(** C3: whatever POST /smart-response posts to the completion API is one
    message list: the initial-greeting template, then the fetched
    conversation history in order, each message with role 'user' when its
    sender is 'user' and role 'assistant' otherwise, then the new user
    message.  The list is posted whenever the event user is found with
    its user and its event and the two queries succeed. *)
Theorem smart_response_messages_sent env eventUserId message w :
  let run := post_smart_response T env eventUserId message w in
  let request u e history :=
    [initialGreeting T u e] ++
    map (λ msg,
           ChatMessage.mk
             (if bool_decide (Conversation.sender msg = "user")
              then ChatMessage.user else ChatMessage.assistant)
             (Conversation.message msg))
        history ++
    [ChatMessage.mk ChatMessage.user message] in
  let posted eu u e history :=
    eventUsers (db w) !! eventUserId = Some eu ∧
    users (db w) !! EventUser.userId eu = Some u ∧
    events (db w) !! EventUser.eventId eu = Some e ∧
    (conversation_findMany eventUserId (Some 10%nat) (db w)).1
      = Return history ∧
    outbox run.2 = outbox w ++ [request u e history] in
  (outbox run.2 = outbox w ∨ ∃ eu u e history, posted eu u e history) ∧
  (∀ eu u e,
     eventUsers (db w) !! eventUserId = Some eu →
     users (db w) !! EventUser.userId eu = Some u →
     events (db w) !! EventUser.eventId eu = Some e →
     store_fault env (store_calls w) = false →
     store_fault env (S (store_calls w)) = false →
     ∃ history, posted eu u e history).
Proof.
  intros run request posted.
  destruct (smart_response_run env eventUserId message w)
    as [(_ & Hout & _ & Hnot)
       |(eu & u & e & history & Heu & Hu & He & F0 & F1 & Hh & Hout & _)].
  - split; [by left|].
    intros eu u e Heu Hu He F0 F1. destruct Hnot. by exists eu, u, e.
  - assert (posted eu u e history) as Hposted.
    { unfold posted. do 3 (split; [assumption|]). split.
      - simpl. by rewrite Hh.
      - exact Hout. }
    split; [right; by exists eu, u, e, history|].
    intros eu' u' e' Heu' Hu' He' _ _.
    assert (eu' = eu) as -> by congruence.
    assert (u' = u) as -> by congruence.
    assert (e' = e) as -> by congruence.
    by exists history.
Qed.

....

TASK GOAL: What you return must be an exact retyping of the lines above starting at the line with "eventUsers (db w) !! eventUserId = Some eu ∧" and ending at the line with "eventUsers (db w) !! eventUserId = Some eu →", and nothing besides.

WRITTEN ANSWER:
    eventUsers (db w) !! eventUserId = Some eu ∧
    users (db w) !! EventUser.userId eu = Some u ∧
    events (db w) !! EventUser.eventId eu = Some e ∧
    (conversation_findMany eventUserId (Some 10%nat) (db w)).1
      = Return history ∧
    outbox run.2 = outbox w ++ [request u e history] in
  (outbox run.2 = outbox w ∨ ∃ eu u e history, posted eu u e history) ∧
  (∀ eu u e,
     eventUsers (db w) !! eventUserId = Some eu →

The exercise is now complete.